The biological conversion of lignocellulosic matter into high‐value chemicals or biofuels is of increasing industrial importance as the sector slowly transitions away from nonrenewable sources. Many industrial processes involve the use of cellulolytic enzyme cocktails – a selection of glycoside hydrolases and, increasingly, polysaccharide oxygenases – to break down recalcitrant plant polysaccharides. ORFs from the genome of Teredinibacter turnerae , a symbiont hosted within the gills of marine shipworms, were identified in order to search for enzymes with desirable traits. Here, a putative T. turnerae glycoside hydrolase from family 8, hereafter referred to as TtGH8, is analysed. The enzyme is shown to be active against β‐1,4‐xylan and mixed‐linkage (β‐1,3,β‐1,4) marine xylan. Kinetic parameters, obtained using high‐performance anion‐exchange chromatography with pulsed amperometric detection and 3,5‐dinitrosalicyclic acid reducing‐sugar assays, show that TtGH8 catalyses the hydrolysis of β‐1,4‐xylohexaose with a k cat / K m of 7.5 × 10 7   M −1  min −1 but displays maximal activity against mixed‐linkage polymeric xylans, hinting at a primary role in the degradation of marine polysaccharides.
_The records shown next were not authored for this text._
(** * HailoRT core-op activation engine and broker client proxy

    A shallow embedding of
      - libhailort/src/core_op/core_op.cpp            (module [CoreOp])
      - libhailort/src/service/network_group_client.cpp (module [Client])
    with the properties of the activation engine and of the proxy that the
    specification states about them. *)

From Stdlib Require Import ZArith List String Bool Lia OrdersEx Sorted RelationClasses.
Import ListNotations.
Open Scope Z_scope.
Set Warnings "-register-all".

(** ** Status codes and [Expected<T>] *)

(** The members of [hailo_status] the two source files name, and
    [HAILO_TIMEOUT] as one more ordinary failure. *)
Inductive hailo_status : Type :=
| HAILO_SUCCESS
| HAILO_UNINITIALIZED
| HAILO_INVALID_ARGUMENT
| HAILO_OUT_OF_HOST_MEMORY
| HAILO_TIMEOUT
| HAILO_INTERNAL_FAILURE
| HAILO_NOT_FOUND
| HAILO_INVALID_OPERATION
| HAILO_NOT_IMPLEMENTED
| HAILO_NOT_AVAILABLE
| HAILO_NOT_SUPPORTED
| HAILO_STREAM_ABORTED_BY_USER.

Definition status_eq_dec (a b : hailo_status) : {a = b} + {a <> b}.
Proof. decide equality. Defined.

Definition status_eqb (a b : hailo_status) : bool :=
  if status_eq_dec a b then true else false.

(** [Expected<T>]: a value, or the status passed to [make_unexpected]. *)
Inductive Expected (T : Type) : Type :=
| Ok (v : T)
| Unexpected (s : hailo_status).
Arguments Ok {T} v.
Arguments Unexpected {T} s.

(** [Expected::value()].  Reading the value of an [Expected] that holds none
    is outside the contract of the class; [absent] stands for what comes back
    there.  The source reads a value only after it has checked the status. *)
Definition value {T} (e : Expected T) (absent : T) : T :=
  match e with
  | Ok v => v
  | Unexpected _ => absent
  end.

(** [Expected::status()] *)
Definition status_of {T} (e : Expected T) : hailo_status :=
  match e with
  | Ok _ => HAILO_SUCCESS
  | Unexpected s => s
  end.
The three‐dimensional structure of TtGH8 was solved in uncomplexed and xylobiose‐, xylotriose‐ and xylohexaose‐bound forms at approximately 1.5 Å resolution; the latter was consistent with the greater k cat / K m for hexasaccharide substrates. A 2,5 B boat conformation observed in the −1 position of bound xylotriose is consistent with the proposed conformational itinerary for this class of enzyme. This work shows TtGH8 to be effective at the degradation of xylan‐based substrates, notably marine xylan, further exemplifying the potential of T. turnerae for effective and diverse biomass degradation.